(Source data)
####

(** * Reference-counted handles of [smart_pointers.hpp]

    A shallow embedding of [SharedPtr<T>], [WeakPtr<T>], their control
    blocks ([BasePtrCounter] with its two derived classes) and [MakeShared],
    followed by the properties of the counting protocol.

    Objects of the program live at addresses: control blocks in [heap],
    handles in [shared] and [weak].  A member function takes the address
    [this] of its object and runs in a state-and-fault monad; a fault is
    undefined behaviour of the C++ program (a null or dangling block
    pointer is dereferenced, [delete] is applied to the address of a
    member) or an ill-formed use of a handle variable. *)

From Stdlib Require Import ZArith List Lia.
From stdpp Require Import base option gmap fin_maps list.

Local Open Scope Z_scope.

(** ** Machine integers: [uint32_t] counters *)

Definition uint32_modulus : Z := 2 ^ 32.

(** [++c] and [--c] on a [uint32_t]: unsigned arithmetic wraps. *)
Definition uint32_incr (c : Z) : Z := (c + 1) mod uint32_modulus.
Definition uint32_decr (c : Z) : Z := (c - 1) mod uint32_modulus.

(** ** Pointers *)

(** What an object pointer can point to: an object in storage of its own
    (the argument of the raw-pointer constructor), the member [ptr_obj_] of
    the [NonDirectPtrCounter] at address [b], or that [NonDirectPtrCounter]
    itself, which is what [MakeShared] hands to the raw-pointer
    constructor. *)
Inductive object_ref : Type :=
  | HeapObject (a : nat)
  | InlineObject (b : nat)
  | CounterObject (b : nat).

(** [T*]: [None] is [nullptr]. *)
Definition object_ptr : Type := option object_ref.

(** [BasePtrCounter*]: [None] is [nullptr]. *)
Definition counter_ptr : Type := option nat.

Global Instance object_ref_eq_dec : EqDecision object_ref.
Proof. solve_decision. Defined.

(** ** Observable actions on memory *)

Inductive event : Type :=
  | Allocate (b : nat)        (* allocator_traits::allocate of the block at b *)
  | Destroy (b : nat)         (* the virtual destroy() of block b is entered *)
  | Delete (p : object_ref)   (* default_delete on p: destructor, operator delete *)
  | Deallocate (b : nat).     (* allocator deallocate(this, 1) of block b *)

Global Instance event_eq_dec : EqDecision event.
Proof. solve_decision. Defined.

(** Number of occurrences of [e] in a trace. *)
Fixpoint occurrences (e : event) (tr : list event) : nat :=
  match tr with
  | [] => 0%nat
  | x :: tr' => ((if decide (x = e) then 1 else 0) + occurrences e tr')%nat
  end.

(** ** Faults *)

Inductive fault : Type :=
  | NullDereference      (* a member is called through nullptr *)
  | DanglingCounter      (* a block is used after deallocate *)
  | NoSuchHandle         (* a handle variable is used outside its lifetime *)
  | HandleInUse          (* a handle is constructed over a live one *)
  | InvalidDelete.       (* delete of a pointer that no new-expression made *)

Inductive result (A : Type) : Type :=
  | Ok (a : A)
  | Fault (f : fault).
Arguments Ok {A} a.
Arguments Fault {A} f.

Section SmartPointers.

(** The managed type, the constructor arguments of [MakeShared], and the
    value that [T(args...)] constructs. *)
Context {T : Type} {Args : Type} (construct : Args → T).

(** ** Control blocks *)

(** The derived part of a block: [DirectPtrCounter<Y>] keeps a pointer
    [ptr_], [NonDirectPtrCounter] keeps the object [ptr_obj_] itself. *)
Inductive counter_variant : Type :=
  | DirectPtrCounter (ptr_ : object_ptr)
  | NonDirectPtrCounter (ptr_obj_ : T).

Record BasePtrCounter : Type := mkCounter {
  shared_count_ : Z;
  weak_count_ : Z;
  variant : counter_variant
}.

(** ** Handles *)

Record SharedPtr : Type := mkShared {
  ptr_counter_ : counter_ptr;
  ptr_ : object_ptr
}.

Record WeakPtr : Type := mkWeak {
  weak_ptr_counter_ : counter_ptr
}.

(** ** Program state *)

Record state : Type := mkState {
  heap : gmap nat BasePtrCounter;   (* the allocated control blocks *)
  brk : nat;                        (* next address the allocator hands out *)
  shared : gmap nat SharedPtr;      (* the live SharedPtr objects *)
  weak : gmap nat WeakPtr;          (* the live WeakPtr objects *)
  trace : list event                (* actions so far, oldest first *)
}.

####

**ACTION ITEM:** Above are some records; copy exactly the lines from the one with "new-expression made *)" through the one with "(ptr_ : object_ptr)", both included, and no others.

**SOLUTION TO THE PROBLEM:**
  | InvalidDelete.       (* delete of a pointer that no new-expression made *)

Inductive result (A : Type) : Type :=
  | Ok (a : A)
  | Fault (f : fault).
Arguments Ok {A} a.
Arguments Fault {A} f.

Section SmartPointers.

(** The managed type, the constructor arguments of [MakeShared], and the
    value that [T(args...)] constructs. *)
Context {T : Type} {Args : Type} (construct : Args → T).

(** ** Control blocks *)

(** The derived part of a block: [DirectPtrCounter<Y>] keeps a pointer
    [ptr_], [NonDirectPtrCounter] keeps the object [ptr_obj_] itself. *)
Inductive counter_variant : Type :=
  | DirectPtrCounter (ptr_ : object_ptr)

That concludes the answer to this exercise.